Look below for the line containing "match o with Some s" and the line containing "[attemptReconnection] after its"; repeat exactly those two lines and all lines between them, and nothing else.
════
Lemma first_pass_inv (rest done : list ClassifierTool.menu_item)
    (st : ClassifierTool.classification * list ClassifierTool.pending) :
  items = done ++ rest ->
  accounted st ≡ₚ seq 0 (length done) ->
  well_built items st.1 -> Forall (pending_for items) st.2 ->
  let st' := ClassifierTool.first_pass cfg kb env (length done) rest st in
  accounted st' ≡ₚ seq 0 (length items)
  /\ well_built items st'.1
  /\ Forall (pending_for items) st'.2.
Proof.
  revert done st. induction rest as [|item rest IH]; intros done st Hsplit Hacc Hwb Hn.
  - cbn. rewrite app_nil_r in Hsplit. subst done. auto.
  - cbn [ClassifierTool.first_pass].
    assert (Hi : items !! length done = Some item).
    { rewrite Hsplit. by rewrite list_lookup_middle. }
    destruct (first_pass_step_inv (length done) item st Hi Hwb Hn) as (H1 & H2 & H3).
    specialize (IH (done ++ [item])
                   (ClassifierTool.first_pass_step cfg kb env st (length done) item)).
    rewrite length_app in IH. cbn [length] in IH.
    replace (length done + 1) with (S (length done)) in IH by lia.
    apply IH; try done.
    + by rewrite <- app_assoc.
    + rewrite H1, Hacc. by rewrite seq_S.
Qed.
════
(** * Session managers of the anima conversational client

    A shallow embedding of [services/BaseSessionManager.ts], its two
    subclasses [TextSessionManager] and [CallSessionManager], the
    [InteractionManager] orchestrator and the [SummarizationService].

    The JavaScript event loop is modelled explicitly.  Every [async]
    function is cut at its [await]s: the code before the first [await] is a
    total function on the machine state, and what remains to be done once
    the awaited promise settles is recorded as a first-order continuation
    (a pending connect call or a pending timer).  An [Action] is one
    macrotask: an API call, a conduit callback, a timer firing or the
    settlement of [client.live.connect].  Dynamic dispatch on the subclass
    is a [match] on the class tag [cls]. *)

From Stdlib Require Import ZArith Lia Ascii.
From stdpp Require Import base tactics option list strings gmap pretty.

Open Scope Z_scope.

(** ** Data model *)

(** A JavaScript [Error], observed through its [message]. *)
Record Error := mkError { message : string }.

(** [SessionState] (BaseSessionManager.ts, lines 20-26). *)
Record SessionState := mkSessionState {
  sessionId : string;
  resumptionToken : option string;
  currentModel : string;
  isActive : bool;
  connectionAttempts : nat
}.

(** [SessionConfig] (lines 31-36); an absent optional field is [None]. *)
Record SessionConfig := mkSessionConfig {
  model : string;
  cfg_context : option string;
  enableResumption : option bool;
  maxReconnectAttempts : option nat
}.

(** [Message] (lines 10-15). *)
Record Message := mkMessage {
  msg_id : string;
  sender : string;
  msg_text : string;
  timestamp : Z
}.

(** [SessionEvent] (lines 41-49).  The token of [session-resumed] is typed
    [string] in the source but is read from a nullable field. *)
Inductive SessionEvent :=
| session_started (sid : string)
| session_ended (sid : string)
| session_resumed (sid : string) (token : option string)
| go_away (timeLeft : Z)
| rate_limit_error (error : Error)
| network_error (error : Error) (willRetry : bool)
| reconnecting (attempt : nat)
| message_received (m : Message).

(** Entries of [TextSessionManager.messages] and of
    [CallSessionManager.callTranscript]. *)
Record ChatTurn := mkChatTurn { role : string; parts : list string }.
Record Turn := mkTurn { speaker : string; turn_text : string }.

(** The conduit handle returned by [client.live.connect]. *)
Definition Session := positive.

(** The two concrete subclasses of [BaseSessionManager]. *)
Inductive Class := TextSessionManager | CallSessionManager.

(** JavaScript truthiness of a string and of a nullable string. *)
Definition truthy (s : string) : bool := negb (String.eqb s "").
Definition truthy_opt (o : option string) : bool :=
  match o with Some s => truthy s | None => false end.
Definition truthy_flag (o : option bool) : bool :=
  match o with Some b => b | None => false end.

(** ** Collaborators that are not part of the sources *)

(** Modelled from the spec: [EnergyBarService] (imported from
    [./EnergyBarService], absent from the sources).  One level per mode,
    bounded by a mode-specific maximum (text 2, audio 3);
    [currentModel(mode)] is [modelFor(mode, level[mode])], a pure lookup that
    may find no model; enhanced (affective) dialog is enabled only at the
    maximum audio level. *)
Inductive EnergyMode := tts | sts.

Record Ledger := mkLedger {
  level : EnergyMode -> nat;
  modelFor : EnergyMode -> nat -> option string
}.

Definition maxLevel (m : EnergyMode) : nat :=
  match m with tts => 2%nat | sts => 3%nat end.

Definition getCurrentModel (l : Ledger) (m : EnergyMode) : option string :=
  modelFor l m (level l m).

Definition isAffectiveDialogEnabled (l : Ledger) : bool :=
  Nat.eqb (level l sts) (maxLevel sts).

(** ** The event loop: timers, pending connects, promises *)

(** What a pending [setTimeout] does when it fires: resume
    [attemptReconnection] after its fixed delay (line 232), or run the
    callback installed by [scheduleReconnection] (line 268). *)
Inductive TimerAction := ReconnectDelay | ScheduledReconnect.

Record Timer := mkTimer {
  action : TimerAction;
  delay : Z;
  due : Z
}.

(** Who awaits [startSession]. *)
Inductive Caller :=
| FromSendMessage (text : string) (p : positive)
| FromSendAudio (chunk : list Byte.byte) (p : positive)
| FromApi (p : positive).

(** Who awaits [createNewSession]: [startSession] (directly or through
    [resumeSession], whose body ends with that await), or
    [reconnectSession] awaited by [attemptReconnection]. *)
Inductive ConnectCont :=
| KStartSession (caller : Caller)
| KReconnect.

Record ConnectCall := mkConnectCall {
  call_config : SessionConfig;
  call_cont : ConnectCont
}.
════
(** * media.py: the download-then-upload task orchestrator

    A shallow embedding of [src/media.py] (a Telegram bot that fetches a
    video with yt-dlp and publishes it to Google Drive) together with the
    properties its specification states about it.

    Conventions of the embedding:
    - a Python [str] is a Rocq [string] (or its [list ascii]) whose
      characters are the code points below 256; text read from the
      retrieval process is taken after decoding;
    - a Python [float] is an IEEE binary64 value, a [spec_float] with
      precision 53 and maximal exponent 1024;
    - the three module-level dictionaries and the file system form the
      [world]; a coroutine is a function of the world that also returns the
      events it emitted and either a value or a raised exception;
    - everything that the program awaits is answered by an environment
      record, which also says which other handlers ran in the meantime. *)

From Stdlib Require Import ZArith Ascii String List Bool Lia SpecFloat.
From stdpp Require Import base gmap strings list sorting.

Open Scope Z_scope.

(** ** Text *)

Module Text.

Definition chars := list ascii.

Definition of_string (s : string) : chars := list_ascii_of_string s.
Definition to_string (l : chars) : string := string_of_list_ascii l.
════
Written reply:
  match o with Some s => truthy s | None => false end.
Definition truthy_flag (o : option bool) : bool :=
  match o with Some b => b | None => false end.

(** ** Collaborators that are not part of the sources *)

(** Modelled from the spec: [EnergyBarService] (imported from
    [./EnergyBarService], absent from the sources).  One level per mode,
    bounded by a mode-specific maximum (text 2, audio 3);
    [currentModel(mode)] is [modelFor(mode, level[mode])], a pure lookup that
    may find no model; enhanced (affective) dialog is enabled only at the
    maximum audio level. *)
Inductive EnergyMode := tts | sts.

Record Ledger := mkLedger {
  level : EnergyMode -> nat;
  modelFor : EnergyMode -> nat -> option string
}.

Definition maxLevel (m : EnergyMode) : nat :=
  match m with tts => 2%nat | sts => 3%nat end.

Definition getCurrentModel (l : Ledger) (m : EnergyMode) : option string :=
  modelFor l m (level l m).

Definition isAffectiveDialogEnabled (l : Ledger) : bool :=
  Nat.eqb (level l sts) (maxLevel sts).

(** ** The event loop: timers, pending connects, promises *)

(** What a pending [setTimeout] does when it fires: resume
    [attemptReconnection] after its fixed delay (line 232), or run the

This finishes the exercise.